(Collected data entries)
=== Section Start ===

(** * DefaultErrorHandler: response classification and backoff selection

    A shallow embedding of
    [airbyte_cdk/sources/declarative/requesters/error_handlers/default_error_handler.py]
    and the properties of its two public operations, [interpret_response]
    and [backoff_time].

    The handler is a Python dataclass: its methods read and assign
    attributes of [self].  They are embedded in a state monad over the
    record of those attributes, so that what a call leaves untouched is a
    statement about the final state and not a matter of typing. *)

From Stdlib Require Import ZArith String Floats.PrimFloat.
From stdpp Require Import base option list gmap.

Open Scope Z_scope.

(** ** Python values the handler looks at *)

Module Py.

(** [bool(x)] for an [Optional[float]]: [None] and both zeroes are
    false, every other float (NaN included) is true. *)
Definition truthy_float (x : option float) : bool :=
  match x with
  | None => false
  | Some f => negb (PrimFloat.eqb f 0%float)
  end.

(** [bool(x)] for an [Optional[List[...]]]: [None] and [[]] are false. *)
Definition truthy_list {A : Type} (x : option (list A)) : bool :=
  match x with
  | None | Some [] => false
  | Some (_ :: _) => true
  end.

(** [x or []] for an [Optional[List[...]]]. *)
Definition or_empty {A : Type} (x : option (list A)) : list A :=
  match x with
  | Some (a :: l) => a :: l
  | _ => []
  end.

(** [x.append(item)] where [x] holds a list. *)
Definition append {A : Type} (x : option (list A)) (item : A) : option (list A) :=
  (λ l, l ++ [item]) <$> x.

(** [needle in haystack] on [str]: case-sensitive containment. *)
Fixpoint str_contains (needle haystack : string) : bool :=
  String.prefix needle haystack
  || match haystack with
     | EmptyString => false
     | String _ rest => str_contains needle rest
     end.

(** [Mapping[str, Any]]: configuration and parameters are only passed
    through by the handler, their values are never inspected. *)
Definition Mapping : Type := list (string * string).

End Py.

=== Section End ===

**TASK DESCRIPTION**: Give every entry once more, exactly as it reads.

**WRITTEN SOLUTION**:
(** * DefaultErrorHandler: response classification and backoff selection

    A shallow embedding of
    [airbyte_cdk/sources/declarative/requesters/error_handlers/default_error_handler.py]
    and the properties of its two public operations, [interpret_response]
    and [backoff_time].

    The handler is a Python dataclass: its methods read and assign
    attributes of [self].  They are embedded in a state monad over the
    record of those attributes, so that what a call leaves untouched is a
    statement about the final state and not a matter of typing. *)

From Stdlib Require Import ZArith String Floats.PrimFloat.
From stdpp Require Import base option list gmap.

Open Scope Z_scope.

(** ** Python values the handler looks at *)

Module Py.

(** [bool(x)] for an [Optional[float]]: [None] and both zeroes are
    false, every other float (NaN included) is true. *)
Definition truthy_float (x : option float) : bool :=
  match x with
  | None => false
  | Some f => negb (PrimFloat.eqb f 0%float)
  end.

(** [bool(x)] for an [Optional[List[...]]]: [None] and [[]] are false. *)
Definition truthy_list {A : Type} (x : option (list A)) : bool :=
  match x with
  | None | Some [] => false
  | Some (_ :: _) => true
  end.

(** [x or []] for an [Optional[List[...]]]. *)
Definition or_empty {A : Type} (x : option (list A)) : list A :=
  match x with
  | Some (a :: l) => a :: l
  | _ => []
  end.

(** [x.append(item)] where [x] holds a list. *)
Definition append {A : Type} (x : option (list A)) (item : A) : option (list A) :=
  (λ l, l ++ [item]) <$> x.

(** [needle in haystack] on [str]: case-sensitive containment. *)
Fixpoint str_contains (needle haystack : string) : bool :=
  String.prefix needle haystack
  || match haystack with
     | EmptyString => false
     | String _ rest => str_contains needle rest
     end.

(** [Mapping[str, Any]]: configuration and parameters are only passed
    through by the handler, their values are never inspected. *)
Definition Mapping : Type := list (string * string).

End Py.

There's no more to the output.